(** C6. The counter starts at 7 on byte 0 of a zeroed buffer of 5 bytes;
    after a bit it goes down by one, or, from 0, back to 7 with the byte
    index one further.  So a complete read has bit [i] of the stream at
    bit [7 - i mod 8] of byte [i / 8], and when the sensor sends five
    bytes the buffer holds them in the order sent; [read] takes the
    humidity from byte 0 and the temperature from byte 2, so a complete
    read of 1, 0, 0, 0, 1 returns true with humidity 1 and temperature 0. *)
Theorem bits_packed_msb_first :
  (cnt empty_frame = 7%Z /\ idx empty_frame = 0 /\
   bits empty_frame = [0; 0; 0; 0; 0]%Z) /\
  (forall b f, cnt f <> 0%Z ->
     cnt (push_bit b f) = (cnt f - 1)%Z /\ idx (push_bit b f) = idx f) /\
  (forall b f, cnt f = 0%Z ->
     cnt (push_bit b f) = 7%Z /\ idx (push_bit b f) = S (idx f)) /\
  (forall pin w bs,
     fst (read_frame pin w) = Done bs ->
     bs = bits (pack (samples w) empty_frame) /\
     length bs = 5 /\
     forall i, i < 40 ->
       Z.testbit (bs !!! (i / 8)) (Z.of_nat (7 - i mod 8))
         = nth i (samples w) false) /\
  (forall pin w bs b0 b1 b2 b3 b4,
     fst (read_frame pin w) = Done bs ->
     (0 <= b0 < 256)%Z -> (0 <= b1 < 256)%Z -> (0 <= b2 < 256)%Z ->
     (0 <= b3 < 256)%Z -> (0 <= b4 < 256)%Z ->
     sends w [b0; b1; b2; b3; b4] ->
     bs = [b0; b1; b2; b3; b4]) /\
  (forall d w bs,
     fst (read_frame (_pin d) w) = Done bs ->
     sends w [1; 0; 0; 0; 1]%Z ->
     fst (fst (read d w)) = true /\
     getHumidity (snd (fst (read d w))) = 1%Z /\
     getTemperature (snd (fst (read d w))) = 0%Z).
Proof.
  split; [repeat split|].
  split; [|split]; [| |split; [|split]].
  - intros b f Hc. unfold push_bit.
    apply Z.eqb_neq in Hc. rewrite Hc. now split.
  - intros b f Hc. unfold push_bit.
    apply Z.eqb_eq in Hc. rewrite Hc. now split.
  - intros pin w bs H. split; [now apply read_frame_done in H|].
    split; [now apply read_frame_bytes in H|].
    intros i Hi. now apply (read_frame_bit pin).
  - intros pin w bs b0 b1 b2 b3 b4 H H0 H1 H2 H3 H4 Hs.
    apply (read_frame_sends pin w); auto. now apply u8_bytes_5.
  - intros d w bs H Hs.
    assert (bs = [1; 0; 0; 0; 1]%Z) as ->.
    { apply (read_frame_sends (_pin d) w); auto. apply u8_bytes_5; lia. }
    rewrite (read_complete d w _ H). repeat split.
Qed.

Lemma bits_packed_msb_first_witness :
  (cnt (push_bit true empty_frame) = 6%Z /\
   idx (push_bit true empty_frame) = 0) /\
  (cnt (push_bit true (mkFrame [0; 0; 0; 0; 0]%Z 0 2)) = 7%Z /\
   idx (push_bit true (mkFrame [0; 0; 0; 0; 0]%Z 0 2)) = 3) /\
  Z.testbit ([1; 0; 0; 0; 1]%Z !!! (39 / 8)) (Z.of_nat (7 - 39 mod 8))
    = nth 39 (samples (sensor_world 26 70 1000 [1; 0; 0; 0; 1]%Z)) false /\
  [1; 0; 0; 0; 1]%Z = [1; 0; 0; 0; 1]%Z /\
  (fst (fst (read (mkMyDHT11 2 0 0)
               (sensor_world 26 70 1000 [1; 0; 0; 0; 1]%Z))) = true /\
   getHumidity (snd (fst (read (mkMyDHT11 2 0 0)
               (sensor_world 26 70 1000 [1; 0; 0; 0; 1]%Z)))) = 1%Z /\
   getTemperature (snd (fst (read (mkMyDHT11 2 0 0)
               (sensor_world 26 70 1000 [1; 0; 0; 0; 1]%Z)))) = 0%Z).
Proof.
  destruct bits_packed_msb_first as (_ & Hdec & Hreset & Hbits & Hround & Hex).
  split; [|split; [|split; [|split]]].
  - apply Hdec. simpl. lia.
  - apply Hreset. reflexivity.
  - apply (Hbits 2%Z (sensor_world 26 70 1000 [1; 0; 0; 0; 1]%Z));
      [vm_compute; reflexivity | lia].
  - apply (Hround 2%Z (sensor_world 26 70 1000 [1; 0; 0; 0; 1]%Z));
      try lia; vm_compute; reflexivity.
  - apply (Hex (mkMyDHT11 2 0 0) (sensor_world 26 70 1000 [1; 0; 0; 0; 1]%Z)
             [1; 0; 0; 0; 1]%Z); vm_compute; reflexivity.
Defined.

**TASK ITEM**
Make a word-for-word transcription of the listing above.

**FINAL ANSWER**
(** C6. The counter starts at 7 on byte 0 of a zeroed buffer of 5 bytes;
    after a bit it goes down by one, or, from 0, back to 7 with the byte
    index one further.  So a complete read has bit [i] of the stream at
    bit [7 - i mod 8] of byte [i / 8], and when the sensor sends five
    bytes the buffer holds them in the order sent; [read] takes the
    humidity from byte 0 and the temperature from byte 2, so a complete
    read of 1, 0, 0, 0, 1 returns true with humidity 1 and temperature 0. *)
Theorem bits_packed_msb_first :
  (cnt empty_frame = 7%Z /\ idx empty_frame = 0 /\
   bits empty_frame = [0; 0; 0; 0; 0]%Z) /\
  (forall b f, cnt f <> 0%Z ->
     cnt (push_bit b f) = (cnt f - 1)%Z /\ idx (push_bit b f) = idx f) /\
  (forall b f, cnt f = 0%Z ->
     cnt (push_bit b f) = 7%Z /\ idx (push_bit b f) = S (idx f)) /\
  (forall pin w bs,
     fst (read_frame pin w) = Done bs ->
     bs = bits (pack (samples w) empty_frame) /\
     length bs = 5 /\
     forall i, i < 40 ->
       Z.testbit (bs !!! (i / 8)) (Z.of_nat (7 - i mod 8))
         = nth i (samples w) false) /\
  (forall pin w bs b0 b1 b2 b3 b4,
     fst (read_frame pin w) = Done bs ->
     (0 <= b0 < 256)%Z -> (0 <= b1 < 256)%Z -> (0 <= b2 < 256)%Z ->
     (0 <= b3 < 256)%Z -> (0 <= b4 < 256)%Z ->
     sends w [b0; b1; b2; b3; b4] ->
     bs = [b0; b1; b2; b3; b4]) /\
  (forall d w bs,
     fst (read_frame (_pin d) w) = Done bs ->
     sends w [1; 0; 0; 0; 1]%Z ->
     fst (fst (read d w)) = true /\
     getHumidity (snd (fst (read d w))) = 1%Z /\
     getTemperature (snd (fst (read d w))) = 0%Z).
Proof.
  split; [repeat split|].
  split; [|split]; [| |split; [|split]].
  - intros b f Hc. unfold push_bit.
    apply Z.eqb_neq in Hc. rewrite Hc. now split.
  - intros b f Hc. unfold push_bit.
    apply Z.eqb_eq in Hc. rewrite Hc. now split.
  - intros pin w bs H. split; [now apply read_frame_done in H|].
    split; [now apply read_frame_bytes in H|].
    intros i Hi. now apply (read_frame_bit pin).
  - intros pin w bs b0 b1 b2 b3 b4 H H0 H1 H2 H3 H4 Hs.
    apply (read_frame_sends pin w); auto. now apply u8_bytes_5.
  - intros d w bs H Hs.
    assert (bs = [1; 0; 0; 0; 1]%Z) as ->.
    { apply (read_frame_sends (_pin d) w); auto. apply u8_bytes_5; lia. }
    rewrite (read_complete d w _ H). repeat split.
Qed.

Lemma bits_packed_msb_first_witness :
  (cnt (push_bit true empty_frame) = 6%Z /\
   idx (push_bit true empty_frame) = 0) /\
  (cnt (push_bit true (mkFrame [0; 0; 0; 0; 0]%Z 0 2)) = 7%Z /\
   idx (push_bit true (mkFrame [0; 0; 0; 0; 0]%Z 0 2)) = 3) /\
  Z.testbit ([1; 0; 0; 0; 1]%Z !!! (39 / 8)) (Z.of_nat (7 - 39 mod 8))
    = nth 39 (samples (sensor_world 26 70 1000 [1; 0; 0; 0; 1]%Z)) false /\
  [1; 0; 0; 0; 1]%Z = [1; 0; 0; 0; 1]%Z /\
  (fst (fst (read (mkMyDHT11 2 0 0)
               (sensor_world 26 70 1000 [1; 0; 0; 0; 1]%Z))) = true /\
   getHumidity (snd (fst (read (mkMyDHT11 2 0 0)
               (sensor_world 26 70 1000 [1; 0; 0; 0; 1]%Z)))) = 1%Z /\
   getTemperature (snd (fst (read (mkMyDHT11 2 0 0)
               (sensor_world 26 70 1000 [1; 0; 0; 0; 1]%Z)))) = 0%Z).
Proof.
  destruct bits_packed_msb_first as (_ & Hdec & Hreset & Hbits & Hround & Hex).
  split; [|split; [|split; [|split]]].
  - apply Hdec. simpl. lia.
  - apply Hreset. reflexivity.
  - apply (Hbits 2%Z (sensor_world 26 70 1000 [1; 0; 0; 0; 1]%Z));
      [vm_compute; reflexivity | lia].
  - apply (Hround 2%Z (sensor_world 26 70 1000 [1; 0; 0; 0; 1]%Z));
      try lia; vm_compute; reflexivity.
  - apply (Hex (mkMyDHT11 2 0 0) (sensor_world 26 70 1000 [1; 0; 0; 0; 1]%Z)
             [1; 0; 0; 0; 1]%Z); vm_compute; reflexivity.
Defined.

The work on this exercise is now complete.